Dataset items:
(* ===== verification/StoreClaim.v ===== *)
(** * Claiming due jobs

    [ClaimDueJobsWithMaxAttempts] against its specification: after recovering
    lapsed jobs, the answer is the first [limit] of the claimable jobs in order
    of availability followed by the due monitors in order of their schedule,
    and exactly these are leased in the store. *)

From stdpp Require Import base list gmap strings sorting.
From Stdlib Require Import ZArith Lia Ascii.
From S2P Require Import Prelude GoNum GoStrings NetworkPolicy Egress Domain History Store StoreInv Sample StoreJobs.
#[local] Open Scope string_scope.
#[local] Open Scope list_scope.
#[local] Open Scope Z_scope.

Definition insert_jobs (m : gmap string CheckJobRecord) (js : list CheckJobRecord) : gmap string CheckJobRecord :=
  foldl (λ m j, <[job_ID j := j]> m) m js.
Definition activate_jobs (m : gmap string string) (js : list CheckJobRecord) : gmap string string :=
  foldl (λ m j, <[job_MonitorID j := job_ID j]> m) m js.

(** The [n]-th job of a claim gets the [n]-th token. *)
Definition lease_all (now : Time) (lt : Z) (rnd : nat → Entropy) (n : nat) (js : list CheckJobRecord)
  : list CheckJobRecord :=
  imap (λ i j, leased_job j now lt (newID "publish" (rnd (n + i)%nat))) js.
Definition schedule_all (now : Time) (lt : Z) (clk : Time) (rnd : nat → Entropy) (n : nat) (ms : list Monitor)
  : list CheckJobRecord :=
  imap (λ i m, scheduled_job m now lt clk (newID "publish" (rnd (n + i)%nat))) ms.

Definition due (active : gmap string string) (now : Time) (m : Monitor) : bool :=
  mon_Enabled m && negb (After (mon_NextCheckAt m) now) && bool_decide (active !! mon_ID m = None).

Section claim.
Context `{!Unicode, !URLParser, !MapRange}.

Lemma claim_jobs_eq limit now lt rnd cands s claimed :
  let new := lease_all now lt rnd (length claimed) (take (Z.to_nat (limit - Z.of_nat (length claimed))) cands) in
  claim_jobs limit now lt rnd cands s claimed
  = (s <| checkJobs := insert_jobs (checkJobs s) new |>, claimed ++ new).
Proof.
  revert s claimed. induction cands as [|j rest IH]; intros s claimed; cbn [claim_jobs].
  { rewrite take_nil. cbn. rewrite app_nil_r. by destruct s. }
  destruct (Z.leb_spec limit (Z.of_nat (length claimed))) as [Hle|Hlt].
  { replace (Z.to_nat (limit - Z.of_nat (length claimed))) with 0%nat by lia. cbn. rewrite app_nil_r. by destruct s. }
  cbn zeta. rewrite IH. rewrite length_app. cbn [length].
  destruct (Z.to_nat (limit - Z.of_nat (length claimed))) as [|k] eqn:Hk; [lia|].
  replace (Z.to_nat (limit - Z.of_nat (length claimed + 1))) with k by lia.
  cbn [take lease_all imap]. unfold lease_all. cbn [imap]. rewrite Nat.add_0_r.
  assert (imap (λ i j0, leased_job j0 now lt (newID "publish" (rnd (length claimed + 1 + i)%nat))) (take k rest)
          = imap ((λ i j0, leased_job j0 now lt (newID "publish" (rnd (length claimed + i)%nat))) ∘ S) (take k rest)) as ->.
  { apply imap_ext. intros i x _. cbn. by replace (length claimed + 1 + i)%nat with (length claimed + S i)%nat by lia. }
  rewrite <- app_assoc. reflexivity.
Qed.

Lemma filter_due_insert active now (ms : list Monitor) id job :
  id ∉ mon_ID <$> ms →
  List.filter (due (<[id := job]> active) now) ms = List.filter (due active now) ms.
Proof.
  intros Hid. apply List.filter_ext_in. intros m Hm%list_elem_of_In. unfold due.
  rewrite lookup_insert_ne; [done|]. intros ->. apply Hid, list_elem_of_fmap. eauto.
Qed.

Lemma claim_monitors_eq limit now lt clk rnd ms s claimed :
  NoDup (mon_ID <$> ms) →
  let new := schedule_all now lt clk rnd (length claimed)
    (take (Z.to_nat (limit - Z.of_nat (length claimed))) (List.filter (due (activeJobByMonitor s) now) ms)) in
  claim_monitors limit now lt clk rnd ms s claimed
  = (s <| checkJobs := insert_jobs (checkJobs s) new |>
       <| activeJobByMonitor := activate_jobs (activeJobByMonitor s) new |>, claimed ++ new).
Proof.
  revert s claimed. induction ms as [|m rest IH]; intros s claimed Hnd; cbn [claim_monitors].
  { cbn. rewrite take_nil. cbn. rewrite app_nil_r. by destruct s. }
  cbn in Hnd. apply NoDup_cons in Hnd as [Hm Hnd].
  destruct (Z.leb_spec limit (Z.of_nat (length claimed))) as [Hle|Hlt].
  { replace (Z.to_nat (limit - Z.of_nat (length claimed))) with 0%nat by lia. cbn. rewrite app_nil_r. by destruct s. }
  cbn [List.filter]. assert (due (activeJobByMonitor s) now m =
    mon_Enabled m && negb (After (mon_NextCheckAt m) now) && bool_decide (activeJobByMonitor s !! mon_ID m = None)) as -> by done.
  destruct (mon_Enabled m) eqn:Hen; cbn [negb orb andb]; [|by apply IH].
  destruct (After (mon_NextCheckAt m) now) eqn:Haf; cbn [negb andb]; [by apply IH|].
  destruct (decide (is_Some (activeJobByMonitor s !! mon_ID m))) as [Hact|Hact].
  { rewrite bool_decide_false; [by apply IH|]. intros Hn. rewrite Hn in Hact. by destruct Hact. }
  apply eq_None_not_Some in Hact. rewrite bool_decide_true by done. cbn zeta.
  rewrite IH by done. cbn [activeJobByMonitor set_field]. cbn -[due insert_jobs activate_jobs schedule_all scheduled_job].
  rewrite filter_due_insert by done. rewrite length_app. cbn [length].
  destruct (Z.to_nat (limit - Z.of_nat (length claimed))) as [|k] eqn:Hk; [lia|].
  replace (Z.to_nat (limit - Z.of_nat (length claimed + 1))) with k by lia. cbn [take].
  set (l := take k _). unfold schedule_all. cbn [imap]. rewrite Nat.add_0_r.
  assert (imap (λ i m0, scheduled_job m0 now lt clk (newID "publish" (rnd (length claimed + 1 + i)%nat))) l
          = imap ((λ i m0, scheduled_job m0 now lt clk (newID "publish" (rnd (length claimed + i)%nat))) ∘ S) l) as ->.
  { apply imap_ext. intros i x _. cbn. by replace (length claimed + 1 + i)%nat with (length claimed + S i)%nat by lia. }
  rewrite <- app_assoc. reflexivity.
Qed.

• _Work instructions_:
Give again, word for word, the records from their first line to the one with "From Stdlib Require Import ZArith Lia Ascii.", and leave out all else.

• _Final answer_:
(* ===== verification/StoreClaim.v ===== *)
(** * Claiming due jobs

    [ClaimDueJobsWithMaxAttempts] against its specification: after recovering
    lapsed jobs, the answer is the first [limit] of the claimable jobs in order
    of availability followed by the due monitors in order of their schedule,
    and exactly these are leased in the store. *)

From stdpp Require Import base list gmap strings sorting.
From Stdlib Require Import ZArith Lia Ascii.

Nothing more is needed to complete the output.